A skein of geese about to come in low and hard over the thistles I was using for cover on one particular morning. Note the ti-tree scrub to the left: the geese will normally come around them, rather than gain elevation and go over.
In a drainage ditch across a paddock, Jim waits…
…for these geese, which landed just short into a stiff breeze, to graze their way into range (and then misses!)
Steve was right under this mob
My first goose for the trip and the gun and cartridges which brought it down: 1880 W&C Scott toplever hammer single 10g 2 7/8”, 3 ľ dr 2F pushing 1 3/8oz #2 or BB (same one I re-browned a year or two back). 10g guns and BP are few and far between here, so the boys enjoyed the novelty of hearing and seeing that distinctive, chesty boom and plume of smoke from a "big" gun!
Obligatory artfully arranged gun and goose detail…
For scale; gun has a 34” barrel
Patches of remnant ti-tree habitat provide shelter for peacocks…
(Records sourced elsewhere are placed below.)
(* ===== verification/ScheduleTheory.v ===== *)
(** * Fields of a schedule, and what changing one keeps

    [keeps s s'] is the frame of the operations on a record: the fields that decide
    whether and how a run of it may start are the same in both.  [blocked] is what
    keeps an interrupted one-time record from being started again. *)

From S2P Require Import Prelude PyStr PyLib Cron Schedule ScheduleCrud Scheduler.
Open Scope string_scope.
Open Scope list_scope.
Open Scope Z_scope.
Local Open Scope odin_scope.

(** ** Fields *)

Definition same_field (k k' : string) : bool := bool_decide (lit k' = lit k).

Lemma field_put s k v k' : dict_get (put s k v) (lit k') = if same_field k k' then Some v else dict_get s (lit k').
Proof. unfold put, same_field. by rewrite dict_get_set. Qed.

Lemma field_pop s k k' : dict_get (pop s k) (lit k') = if same_field k k' then None else dict_get s (lit k').
Proof. unfold pop, same_field. by rewrite dict_get_del. Qed.

Lemma get_put_field s k v k' : get (put s k v) k' = if same_field k k' then v else get s k'.
Proof. unfold get. rewrite field_put. by destruct (same_field k k'). Qed.

Lemma get_pop_field s k k' : get (pop s k) k' = if same_field k k' then JNull else get s k'.
Proof. unfold get. rewrite field_pop. by destruct (same_field k k'). Qed.

Lemma is_set_put s k v k' : is_set (put s k v) k' = if same_field k k' then truthy v else is_set s k'.
Proof. unfold is_set. rewrite get_put_field. by destruct (same_field k k'). Qed.

Lemma is_set_pop s k k' : is_set (pop s k) k' = if same_field k k' then false else is_set s k'.
Proof. unfold is_set. rewrite get_pop_field. by destruct (same_field k k'). Qed.

(** Reads of a changed record. *)
Ltac fields := repeat first
  [ rewrite is_set_put | rewrite is_set_pop | rewrite get_put_field | rewrite get_pop_field
  | rewrite field_put | rewrite field_pop
  | match goal with
    | |- context [same_field ?a ?b] =>
        let r := eval vm_compute in (same_field a b) in change (same_field a b) with r; cbv iota
    end ].

(** ** The frame *)

Definition ADMISSION_FIELDS : list string :=
  ["id"; "one_time"; "action"; "trigger"; "run_started_at"; "paused"; "inert_reason"].

Definition keeps (s s' : Schedule) : Prop :=
  Forall (λ k, dict_get s' (lit k) = dict_get s (lit k)) ADMISSION_FIELDS.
[img]http://i606.photobucket.com/albums/tt146/cadet450/11_zps2ef862cf.jpg[/img]
…like this young cock bagged by Will; Jim took another; Tony a double.
I wish I'd managed a peacock; compounded by the fact that we were given some tips about when and how to find them, but broke early – but that’s a lesson learned for the next time.
I wish I'd put the gun down just once and took up the camera to get a photo of geese coming in low and hard, then flaring at 5-10m when I rose to take the shot.
Apart from that, it was a ripper of a trip.